Jakarta (Antara Babel) - Hasil quick count beberapa lembaga survei
menunjukkan pasangan Anies Baswedan- Sandiaga Uno jauh mengungguli
Basuki Tjahaja Purnama (Ahok) -Djarot Saiful Hidayat dalam pemilihan
Gubernur DKI Jakarta putaran kedua.
Hitung cepat Voxpol Center
hingga pukul 18.06 WIB misalnya, menghitung Anies-Sandiaga memperoleh
59,4 persen atau 18,8 persen lebih besar dari Ahok-Djarot yang
memperoleh 40,6 persen.
Hasil quick count Indo Barometer pada
16.57 WIB tak jauh berbeda. Lembaga survei juga menempatikan
Anies-Sandiaga berada di posisi atas dengan 58,5 persen atau 17 persen
di atas Ahok-Djarot yang memperoleh 41,5 persen suara.
Prosentase
kemenangan Anies-Sandiaga ini bahkan jauh lebih besar dari kebanyakan
hasil survei menjelang pemungutan suara putara kedua Pilkada DKI itu.
Mengapa Ahok-Djarot bisa sejauh itu tertinggal?
Analis politik dari Universitas Negeri Jakarta (UNJ) Ubedilah Badrun menyampakan beberapa alasan yang menjadi hasil analisisnya.
Yang utama, kata dia, tidak aktifnya mesin politik pasangan Ahok-Djarot membuat faktor terbesar Anies-Sandi unggul.
"Mesin
politik Ahok-Jarot tidak bergerak efektif. Mesin politik Ahok-Jarot
secara kuantitas sebenarnya mengungguli pasangan Anies-Sandi karena
Ahok-Jarot didukung enam partai politik dan mantan relawan yang teruji
pada Pilkada 2012. Sayang, modal kuantitas tersebut tidak mampu bekerja
efektif," ujar Ubedilah dalam pesan elektroniknya, Rabu.
Pola
kampanye Ahok-Djarot terbaca oleh mesin politik pasangan Anies-Sandi,
yakni pola konvensional, seperti kegiatan baksos, sembako murah, dan
sembako gratis. Padahal hal ini tidak efektif lagi mempengaruhi secara
luas pemilih Jakarta yang mayoritas pemilih rasional.
Selain itu,
sambung Ubedilah, ada pula pola kampanye melalui dunia maya yang
menggambarkan pasangan Ahok sebagai korban diskriminasi dan intoleransi.

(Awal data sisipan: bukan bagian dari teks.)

(** X10. The diagonal of the pair loop. A class with a member in an
    image that is seen by less than [min] classes is erased: every image
    is also compared with itself, so the bound applies to the number of
    tracks of each single image. *)
Theorem FilterPairWiseMinimumMatches_diagonal min tb c I :
  NoDup (UnionFindEnum.classes (myTracksUF tb)).*1 →
  c ∈ UnionFindEnum.classes (myTracksUF tb) →
  I ∈ class_images tb c →
  length (TracksByImage tb I) < min →
  c ∉ UnionFindEnum.classes (myTracksUF (FilterPairWiseMinimumMatches min tb).2).
Proof.
  intros Hnd Hc HI Hlen [_ Hn]%FilterPairWiseMinimumMatches_classes; [|done].
  apply Hn. exists I, I. rewrite shared_diagonal. split; [done|]. split; [|done].
  apply elem_of_TracksByImage. by exists c.
Qed.

Lemma FilterPairWiseMinimumMatches_diagonal_witness :
  NoDup (UnionFindEnum.classes (myTracksUF (Build new_TracksBuilder scenario_support).2)).*1 ∧
  (0, [11; 10]) ∈ UnionFindEnum.classes (myTracksUF (Build new_TracksBuilder scenario_support).2) ∧
  imgC ∈ class_images (Build new_TracksBuilder scenario_support).2 (0, [11; 10]) ∧
  length (TracksByImage (Build new_TracksBuilder scenario_support).2 imgC) < 3 ∧
  (0, [11; 10]) ∉ UnionFindEnum.classes
    (myTracksUF (FilterPairWiseMinimumMatches 3 (Build new_TracksBuilder scenario_support).2).2).
Proof.
  assert (H1 : NoDup (UnionFindEnum.classes
                 (myTracksUF (Build new_TracksBuilder scenario_support).2)).*1)
    by (vm_compute; apply (bool_decide_unpack _); vm_compute; exact I).
  assert (H2 : (0, [11; 10]) ∈ UnionFindEnum.classes
                 (myTracksUF (Build new_TracksBuilder scenario_support).2))
    by (vm_compute; repeat constructor).
  assert (H3 : imgC ∈ class_images (Build new_TracksBuilder scenario_support).2 (0, [11; 10]))
    by (vm_compute; repeat constructor).
  assert (H4 : length (TracksByImage (Build new_TracksBuilder scenario_support).2 imgC) < 3)
    by (vm_compute; lia).
  split; [exact H1|]. split; [exact H2|]. split; [exact H3|]. split; [exact H4|].
  exact (FilterPairWiseMinimumMatches_diagonal 3 (Build new_TracksBuilder scenario_support).2
           (0, [11; 10]) imgC H1 H2 H3 H4).
Defined.

(** X11. What a class that survives [FilterPairWiseMinimumMatches min] is
    sure of: any two images it has members in (the same image twice
    included) are seen together by at least [min] classes of the builder
    the filter was called on. The counts are not taken again after the
    erasure. The filter is monotone: a class that survives the bound
    [min'] survives every smaller bound. *)
Theorem FilterPairWiseMinimumMatches_survivor min tb c :
  NoDup (UnionFindEnum.classes (myTracksUF tb)).*1 →
  c ∈ UnionFindEnum.classes (myTracksUF (FilterPairWiseMinimumMatches min tb).2) →
  (∀ I J, I ∈ class_images tb c → J ∈ class_images tb c → min ≤ length (shared tb I J)) ∧
  (∀ min', min' ≤ min →
     c ∈ UnionFindEnum.classes (myTracksUF (FilterPairWiseMinimumMatches min' tb).2)).
Proof.
  intros Hnd [Hc Hn]%FilterPairWiseMinimumMatches_classes; [|done]. split.
  - intros I J HI HJ.
    destruct (decide (min ≤ length (shared tb I J))) as [|Hlt]; [done|].
    destruct Hn.
    assert (HtI : c.1 ∈ TracksByImage tb I) by (apply elem_of_TracksByImage; by exists c).
    assert (HtJ : c.1 ∈ TracksByImage tb J) by (apply elem_of_TracksByImage; by exists c).
    destruct (decide (I ≤ J)).
    + exists I, J. rewrite elem_of_shared. split; [done|]. split; [done|lia].
    + exists J, I. rewrite elem_of_shared, (shared_length_sym tb J I) by done.
      split; [lia|]. split; [done|lia].
  - intros min' Hle. apply FilterPairWiseMinimumMatches_classes; [done|].
    split; [done|]. intros (I & J & ? & ? & ?). apply Hn. exists I, J.
    split; [done|]. split; [done|lia].
Qed.
Definition create_link (a_node a_iface b_node b_iface : string)
  : M State BidirectionalLink.t :=
  self ← get_self;
  let link := instantiate (BidirectionalLink self) in
  let link := BidirectionalLink.set_a_network_node_id a_node link in
  let link := BidirectionalLink.set_a_tx_interface_id a_iface link in
  let link := BidirectionalLink.set_a_rx_interface_id a_iface link in
  let link := BidirectionalLink.set_b_network_node_id b_node link in
  let link := BidirectionalLink.set_b_tx_interface_id b_iface link in
  let link := BidirectionalLink.set_b_rx_interface_id b_iface link in
  _unary "/aalyria.spacetime.api.nbi.v1alpha.NetworkLinkService/CreateLink"
    link
    (BidirectionalLink self).

Definition get_scenario : M State ScenarioSnapshot.t :=
  self ← get_self;
  _unary "/aalyria.spacetime.api.nbi.v1alpha.ScenarioService/GetScenario"
    (instantiate (GetScenarioRequest self))
    (ScenarioSnapshot self).

End Methods.
End DynamicNBI.

(** ** The driver *)

(** The parsed command line ([argparse.Namespace]). *)
Module Namespace.
Record t := mk {
  endpoint : string;
  transceiver_id : string;
  descriptor : string;
  timeout : spec_float;
  skip_clear : bool
}.
End Namespace.

(** The line feed written as a backslash and n in a Python literal. *)
Definition LF : string := String (Ascii.ascii_of_nat 10) "".

(** Writing to standard output. *)
Definition write (printer : list string -> list string) : M World unit := fun w =>
  (inr tt, {| calls := calls w; stdout := printer (stdout w) |}).

(** Running methods of [client] from the driver. *)
Definition with_client {A} (client : DynamicNBI.t) (m : M DynamicNBI.State A) : M World A :=
  fun w =>
  let (r, s) := m {| DynamicNBI.self := client; DynamicNBI.world := w |} in
  (r, DynamicNBI.world s).

Section Driver.
Context (env : Env).
Context {platform_codec : Codec PlatformDefinition.t}
        {node_codec : Codec NetworkNode.t}
        {link_codec : Codec BidirectionalLink.t}
        {clear_codec : Codec ClearScenarioRequest.t}
        {get_codec : Codec GetScenarioRequest.t}
        {snapshot_codec : Codec ScenarioSnapshot.t}
        {empty_codec : Codec empty_pb2.Empty.t}.

Definition main (args : Namespace.t) : M World unit := fun w =>
  let channel := insecure_channel (Namespace.endpoint args) in
  match DynamicNBI.__init__ env channel (Namespace.descriptor args)
          (Namespace.timeout args) with
  | inl e => (inl e, w)
  | inr client =>
      with_client client (
        _ ← (if negb (Namespace.skip_clear args)
             then DynamicNBI.clear_scenario env
             else mret tt);
        _ ← DynamicNBI.create_platform env "platform-ground" "GROUND_STATION"
              (PyFloat.of_Z 6372000, PyFloat.of_Z 0, PyFloat.of_Z 0);
        _ ← DynamicNBI.create_platform env "platform-sat" "SATELLITE"
              (PyFloat.of_Z 6871000, PyFloat.of_Z 0, PyFloat.of_Z 0);
        _ ← DynamicNBI.create_node env "node-ground" "platform-ground" "if-ground"
              (Namespace.transceiver_id args);
        _ ← DynamicNBI.create_node env "node-sat" "platform-sat" "if-sat"
              (Namespace.transceiver_id args);
        _ ← DynamicNBI.create_link env "node-ground" "if-ground" "node-sat" "if-sat";
        snapshot ← DynamicNBI.get_scenario env;
        DynamicNBI.in_world (
          _ ← write (print (LF +:+ "Scenario snapshot:"));
          _ ← write (print_platforms (ScenarioSnapshot.platforms snapshot) "  ");
          _ ← write (print_nodes (ScenarioSnapshot.nodes snapshot) "  ");
          write (print_links (ScenarioSnapshot.links snapshot) "  "))) w
  end.
Example test_duplicate_item :
  let w := after [AddItem Scenario.o2; DuplicateItem 1] (Scenario.test_world None) in
  length (structure (model w)) = 3
  ∧ (structure (model w) !! 2) ≫= (λ o, entity_name <$> objects w !! o)
    = Some "oneLayerItem2".
Proof. vm_compute. split; reflexivity. Qed.

Example test_remove_item_with_interface :
  let w := after [AddItem Scenario.o2; RemoveItem 0]
             (Scenario.test_world (Some reset_storage)) in
  (λ st, (length (st !!! "item"), length (st !!! "layer"))) <$> interface (model w)
    = Some (1, 2).
Proof. vm_compute. reflexivity. Qed.
End MirrorClaims.


(** * Further properties of the adapter *)

Section Instrument.
Implicit Types (self : Cryspy) (value : pyval) (c r : gmap string pyval).

Lemma get_instrument_value_read value_label self c r :
  has_conditions (calculator self) c r →
  get_instrument_value value_label self
  = (Returns (read_instrument c r (translate _instrument_link value_label)), self).
Proof.
  intros Hc. unfold read_instrument. case_decide as Hn.
  - apply (get_instrument_value_wavelength _ _ c); [apply Hc | done].
  - by apply (get_instrument_value_resolution _ _ c r).
Qed.

(** A write through [set_instrument_value] returns, keeps the shape of the
    calculator, and changes what is read under the written name only. *)
Lemma set_instrument_value_write value_label value self c r :
  has_conditions (calculator self) c r →
  ∃ c' r',
    set_instrument_value value_label value self
    = (Returns tt,
       set_calculator (setattr (calculator self) "conditions" (PyDict c'))
         (logged value_label value self))
    ∧ c' !! "resolution" = Some (PyDict r')
    ∧ ∀ name, read_instrument c' r' name
              = if decide (name = translate _instrument_link value_label)
                then value else read_instrument c r name.
Proof.
  intros Hc. pose proof Hc as [Hcond Hres].
  destruct (decide (translate _instrument_link value_label = "wavelength")) as [Hn | Hn].
  - exists (<["wavelength" := value]> c), r.
    split; [by apply (set_instrument_value_wavelength _ _ _ c) | split].
    + by rewrite lookup_insert_ne.
    + intros name. rewrite Hn. unfold read_instrument.
      case_decide; [by rewrite lookup_insert_eq | done].
  - exists (<["resolution" := PyDict (<[translate _instrument_link value_label := value]> r)]> c),
      (<[translate _instrument_link value_label := value]> r).
    split; [by apply (set_instrument_value_resolution _ _ _ c r) | split].
    + by rewrite lookup_insert_eq.
    + intros name. unfold read_instrument.
      destruct (decide (name = "wavelength")) as [-> | Hw].
      * rewrite decide_False by done. by rewrite lookup_insert_ne.
      * case_decide as Hm; [subst name; by rewrite lookup_insert_eq |].
        by rewrite lookup_insert_ne.
Qed.

Lemma has_conditions_setattr calc c' r' :
  c' !! "resolution" = Some (PyDict r') →
  has_conditions (setattr calc "conditions" (PyDict c')) c' r'.
Proof. intros Hr. split; [apply lookup_insert_eq | done]. Qed.

(** A value written under a label is read back under every label with the
    same native name, the label itself first of all. *)
Theorem instrument_value_roundtrip (value_label value_label' : string) value self :
  well_shaped (calculator self) →
  translate _instrument_link value_label' = translate _instrument_link value_label →
  ∃ self',
    set_instrument_value value_label value self = (Returns tt, self')
    ∧ get_instrument_value value_label' self' = (Returns value, self').
Proof.
  intros (c & r & Hc) Heq.
  destruct (set_instrument_value_write value_label value self c r Hc)
    as (c' & r' & -> & Hr' & Hread).
  eexists. split; [reflexivity |].
  rewrite (get_instrument_value_read _ _ c' r') by by apply has_conditions_setattr.
  by rewrite Hread, Heq, decide_True.
Qed.

Lemma instrument_value_roundtrip_witness :
  well_shaped (calculator example_adapter)
  ∧ translate _instrument_link "u" = translate _instrument_link "resolution_u"
  ∧ ∃ self',
      set_instrument_value "resolution_u" (PyFloat (Fin 3)) example_adapter
        = (Returns tt, self')
      ∧ get_instrument_value "u" self' = (Returns (PyFloat (Fin 3)), self').
Proof.
  assert (Hs : well_shaped (calculator example_adapter)).
  { exists example_conditions, example_resolution. split; reflexivity. }
  assert (He : translate _instrument_link "u" = translate _instrument_link "resolution_u")
    by reflexivity.
  split; [exact Hs | split; [exact He |]].
  exact (instrument_value_roundtrip "resolution_u" "u" (PyFloat (Fin 3))
           example_adapter Hs He).
Defined.

(** A write under one native name leaves what is read under every other
    native name as it was. *)
Theorem instrument_value_independent (value_label value_label' : string) value self :
  well_shaped (calculator self) →
  translate _instrument_link value_label' ≠ translate _instrument_link value_label →
  ∃ self' x,
    set_instrument_value value_label value self = (Returns tt, self')
    ∧ get_instrument_value value_label' self = (Returns x, self)
    ∧ get_instrument_value value_label' self' = (Returns x, self').
Proof.
  intros (c & r & Hc) Hne.
  destruct (set_instrument_value_write value_label value self c r Hc)
    as (c' & r' & -> & Hr' & Hread).
  eexists _, _. split; [reflexivity | split].
  - by apply (get_instrument_value_read _ _ c r).
  - rewrite (get_instrument_value_read _ _ c' r') by by apply has_conditions_setattr.
    by rewrite Hread, decide_False.
Qed.

Lemma instrument_value_independent_witness :
  well_shaped (calculator example_adapter)
  ∧ translate _instrument_link "wavelength" ≠ translate _instrument_link "resolution_v"
  ∧ ∃ self' x,
      set_instrument_value "resolution_v" (PyFloat (Fin 3)) example_adapter
        = (Returns tt, self')
      ∧ get_instrument_value "wavelength" example_adapter = (Returns x, example_adapter)
      ∧ get_instrument_value "wavelength" self' = (Returns x, self').
Proof.
  assert (Hs : well_shaped (calculator example_adapter)).
  { exists example_conditions, example_resolution. split; reflexivity. }
  assert (Hn : translate _instrument_link "wavelength"
               ≠ translate _instrument_link "resolution_v")
    by (vm_compute; discriminate).
  split; [exact Hs | split; [exact Hn |]].
  exact (instrument_value_independent "resolution_v" "wavelength" (PyFloat (Fin 3))
           example_adapter Hs Hn).
Defined.
End Instrument.

Section InstrumentEdges.
Implicit Types (self : Cryspy) (value : pyval) (c r : gmap string pyval).


End InstrumentEdges.

Section SampleEdges.
Implicit Types (self : Cryspy) (value : pyval).

(** Whatever the label, ["filename"] apart, [set_value] writes the value to
    [cif_str]: the value is then read back under ["cif_str"], and every
    other label reads as before. *)
Theorem set_value_writes_cif_str (value_label value_label' : string) value self :
  value_label ≠ "filename" →
  ∃ self',
    set_value value_label value self = (Returns tt, self')
    ∧ get_value "cif_str" self' = (Returns value, self')
    ∧ (value_label' ≠ "cif_str" →
       (get_value value_label' self').1 = (get_value value_label' self).1).
Proof.
  intros Hne. eexists. split; [by apply set_value_spec | split].
  - rewrite get_value_spec. simpl. unfold getattr_default, setattr.
    change (translate _sample_link "cif_str") with "cif_str".
    by rewrite lookup_insert_eq.
  - intros Hne'. rewrite !get_value_spec, translate_sample_link. simpl.
    unfold getattr_default, setattr.
    by rewrite lookup_insert_ne.
Qed.

Lemma set_value_writes_cif_str_witness :
  "length_a" ≠ "filename"
  ∧ ∃ self',
      set_value "length_a" (PyFloat (Fin 4)) example_adapter = (Returns tt, self')
      ∧ get_value "cif_str" self' = (Returns (PyFloat (Fin 4)), self')
      ∧ ("length_a" ≠ "cif_str" →
         (get_value "length_a" self').1 = (get_value "length_a" example_adapter).1).
Proof.
  assert (Hn : "length_a" ≠ "filename") by discriminate.
  split; [exact Hn |].
  exact (set_value_writes_cif_str "length_a" "length_a" (PyFloat (Fin 4))
           example_adapter Hn).
Defined.
End SampleEdges.

(** * Further properties of [bulk_update] *)

Section Bulk.
Implicit Types (self : Cryspy) (value : pyval) (labels : list string)
  (values : list pyval) (external : bool).
(** C2: on a new commit date the streak follows the transition rules: with no
    stored date [current] becomes 1; one day after the stored date [current]
    is incremented and [longest] becomes the maximum of [longest] and the new
    [current]; on the stored date both are unchanged; more than one day after
    it [current] is 1 again and [longest] is kept; in every case the stored
    date becomes the new one.  The dates 1, 2 and 3 January 2024 in a row
    give [current = 3] and [longest = 3]. *)
Theorem update_commit_streak_rules :
  (∀ (timestamp : string) (t : datetime) (st : Stats) (last_date : option date),
      strptime_datetime timestamp = Some t →
      stored_last_date (commit_streaks st) = Ok last_date →
      ∃ st' : Stats,
        update_commit_streak timestamp st = Ok st'
        ∧ last_commit_date (commit_streaks st') = Some (strftime_date (dt_date t))
        ∧ (truthy (last_commit_date (commit_streaks st)) = false → last_date = None)
        ∧ match last_date with
          | None =>
              current (commit_streaks st') = 1
          | Some ld =>
              let days_diff := toordinal (dt_date t) - toordinal ld in
              (days_diff = 1 →
                 current (commit_streaks st') = current (commit_streaks st) + 1
                 ∧ longest (commit_streaks st')
                   = Z.max (longest (commit_streaks st)) (current (commit_streaks st) + 1))
              ∧ (days_diff = 0 →
                   current (commit_streaks st') = current (commit_streaks st)
                   ∧ longest (commit_streaks st') = longest (commit_streaks st))
              ∧ (1 < days_diff →
                   current (commit_streaks st') = 1
                   ∧ longest (commit_streaks st') = longest (commit_streaks st))
          end)
  ∧ commit_streaks <$> streak_run
        ["2024-01-01 09:15:00"; "2024-01-02 18:40:10"; "2024-01-03 00:00:00"]
        fresh_stats
    = Some {| current := 3; longest := 3; last_commit_date := Some "2024-01-03" |}.
Proof.
  split; [| vm_compute; reflexivity].
  intros timestamp t st last_date Ht Hl.
  eexists. split; [exact (update_commit_streak_ok _ _ _ _ Ht Hl) |].
  cbn [commit_streaks set_commit_streaks current longest last_commit_date].
  split; [reflexivity |]. split.
  { intros Hunset. apply stored_last_date_unset in Hunset. congruence. }
  destruct last_date as [ld |]; [| reflexivity].
  cbv zeta. unfold streak_counters.
  repeat split.
  all: destruct (Z.eqb_spec (toordinal (dt_date t) - toordinal ld) 1);
    destruct (Z.ltb_spec 1 (toordinal (dt_date t) - toordinal ld));
    try lia; reflexivity.
Qed.

(** The rules of C2 at work: 6 January after a stored 5 January, in a streak
    of two with a record of four. *)
Lemma update_commit_streak_rules_next_day :
  ∃ st' : Stats,
    update_commit_streak "2024-01-06 07:30:00" stats_jan5 = Ok st'
    ∧ commit_streaks st'
      = {| current := 3; longest := 4; last_commit_date := Some "2024-01-06" |}.
Proof.
  destruct (proj1 update_commit_streak_rules "2024-01-06 07:30:00"
              {| dt_date := mkdate 2024 1 6; hour := 7; minute := 30; second := 0 |}
              stats_jan5 (Some (mkdate 2024 1 5)) eq_refl eq_refl)
    as (st' & Hupd & Hdate & _ & Hnext & _ & _).
  exists st'. split; [exact Hupd |].
  destruct (Hnext eq_refl) as [Hc Hl].
  destruct (commit_streaks st') as [c l d].
  cbn [current longest last_commit_date] in Hdate, Hc, Hl.
  subst c l d. reflexivity.
Defined.

(** C9: a commit dated strictly before the stored date leaves [current] and
    [longest] as they are and overwrites the stored date with the earlier
    one: the stored date moves backwards. *)
Theorem backdated_commit_moves_date_back (timestamp s : string) (t : datetime)
    (ld : date) (st : Stats) :
  strptime_datetime timestamp = Some t →
  last_commit_date (commit_streaks st) = Some s →
  strptime_date s = Some ld →
  toordinal (dt_date t) < toordinal ld →
  ∃ st' : Stats,
    update_commit_streak timestamp st = Ok st'
    ∧ current (commit_streaks st') = current (commit_streaks st)
    ∧ longest (commit_streaks st') = longest (commit_streaks st)
    ∧ last_commit_date (commit_streaks st') = Some (strftime_date (dt_date t))
    ∧ stored_last_date (commit_streaks st') = Ok (Some (dt_date t)).
Proof.
  intros Ht Hs Hld Hlt.
  pose proof (stored_last_date_set _ _ _ Hs Hld) as Hl.
  eexists. split; [exact (update_commit_streak_ok _ _ _ _ Ht Hl) |].
  cbn [commit_streaks set_commit_streaks current longest last_commit_date].
  unfold streak_counters.
  destruct (Z.eqb_spec (toordinal (dt_date t) - toordinal ld) 1) as [E | _]; [lia |].
  destruct (Z.ltb_spec 1 (toordinal (dt_date t) - toordinal ld)) as [E | _]; [lia |].
  repeat split.
  apply (stored_last_date_set _ (strftime_date (dt_date t))); [reflexivity |].
  apply strptime_strftime_date. exact (strptime_datetime_valid _ _ Ht).
Qed.

Lemma backdated_commit_moves_date_back_witness :
  ∃ st' : Stats,
    update_commit_streak "2024-01-02 23:59:59" stats_jan5 = Ok st'
    ∧ current (commit_streaks st') = 2
    ∧ longest (commit_streaks st') = 4
    ∧ last_commit_date (commit_streaks st') = Some "2024-01-02"
    ∧ stored_last_date (commit_streaks st') = Ok (Some (mkdate 2024 1 2)).
Proof.
  exact (backdated_commit_moves_date_back "2024-01-02 23:59:59" "2024-01-05"
           {| dt_date := mkdate 2024 1 2; hour := 23; minute := 59; second := 59 |}
           (mkdate 2024 1 5) stats_jan5 eq_refl eq_refl eq_refl eq_refl).
Defined.

(** C1 (the invariant [current <= longest] does not survive the code): from
    the fresh store the first recorded commit sets [current] to 1 and leaves
    [longest] at 0, and after the dates 1 and 5 January 2024 the store holds
    [current = 1] with [longest = 0].  Only the branch for the next day
    raises [longest]. *)
Theorem first_commit_leaves_longest_behind :
  commit_streaks (fst (record_all
      [mkCall "repo" "a.py" "fix" "2024-01-01 09:00:00"] (fresh_stats, empty_disk)))
    = {| current := 1; longest := 0; last_commit_date := Some "2024-01-01" |}
  ∧ commit_streaks (fst (record_all
      [mkCall "repo" "a.py" "fix" "2024-01-01 09:00:00";
       mkCall "repo" "a.py" "fix" "2024-01-05 09:00:00"] (fresh_stats, empty_disk)))
    = {| current := 1; longest := 0; last_commit_date := Some "2024-01-05" |}
  ∧ commit_streaks <$> streak_run ["2024-01-01 09:00:00"; "2024-01-05 09:00:00"] fresh_stats
    = Some {| current := 1; longest := 0; last_commit_date := Some "2024-01-05" |}.
Proof. repeat split; vm_compute; reflexivity. Qed.

(** The weaker bound that every update keeps: [current] exceeds [longest]
    only while it is 1. *)
Lemma update_commit_streak_bounded (timestamp : string) (st st' : Stats) :
  streak_bounded (commit_streaks st) →
  update_commit_streak timestamp st = Ok st' →
  streak_bounded (commit_streaks st').
Proof.
  unfold update_commit_streak, streak_bounded.
  destruct (strptime_datetime timestamp) as [t |]; [| discriminate].
  destruct (stored_last_date (commit_streaks st)) as [last_date |]; [| discriminate].
  intros Hb [= <-]. cbn [commit_streaks set_commit_streaks current longest].
  unfold streak_counters. destruct last_date as [ld |]; [| right; reflexivity].
  destruct (toordinal (dt_date t) - toordinal ld =? 1);
    [cbn [current longest]; lia |].
  destruct (1 <? toordinal (dt_date t) - toordinal ld);
    [right; reflexivity | exact Hb].
Qed.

Cara ini tak mampu mengubah cara pandang mayoritas masyarakat Jakarta.
"Termasuk
pola 'kampanye udara' yang cenderung menggunakan pola playing victim
sebuah kampanye melalui dunia maya untuk menggambarkan pasangan
Ahok-Jarot sebagai korban diskriminasi dan intoleransi tidak mampu
merubah cara pandangan warga Jakarta secara mayoritas," kata dia.
Gaya
komunikasi publik Ahok juga ditengari pengamat ini sebagai salah satu
faktor kekalahan pasangan Ahok-Djarot. Dalam konteks sosiologis politik,
Ubedillah menilai, cara komunikasi santun jauh lebih diterima warga
Jakarta.
"Tidak sedikit pernyataan-pernyataan Ahok di hadapan
publik menimbulkan kemarahan massa, di antaranya yang paling fenomenal
adalah terkait pernyataanya mengenai Almaaidah 51 di Kepulauan Seribu
pada September 2016," tutur dia.
Faktor lainnya yakni pasangan
Ahok-Djarot kurang menggunakan modal finansial secara efektif, padahal
dukungan finansial mereka sangat melimpah.
"Ini bisa dicermati
dari pembiayaan yang besar untuk imaging politic melalui media masa dan
media sosial, tetapi tidak berbuah pada meningkatnya elektabilitas
Ahok-Jarot. 'Kampanye udara' yang berbiaya besar nampak lebih diutamakan
dibanding 'kampanye darat' yang sesungguhnya bisa lebih efektif dengan
menggerakkan mesin politik secara kultural," papar Ubedilah.
Terakhir,
mengenai tindakan para relawan atau simpatisan Ahok-Djarot menjelang
putaran kedua, salah satunya video kampanye yang mengesankan umat Islam
intoleran (lakukan kekerasan).
"Ini menimbulkan kesan negatif
terhadap pasangan Ahok-Jarot yang justru mengurangi elektabilitasnya.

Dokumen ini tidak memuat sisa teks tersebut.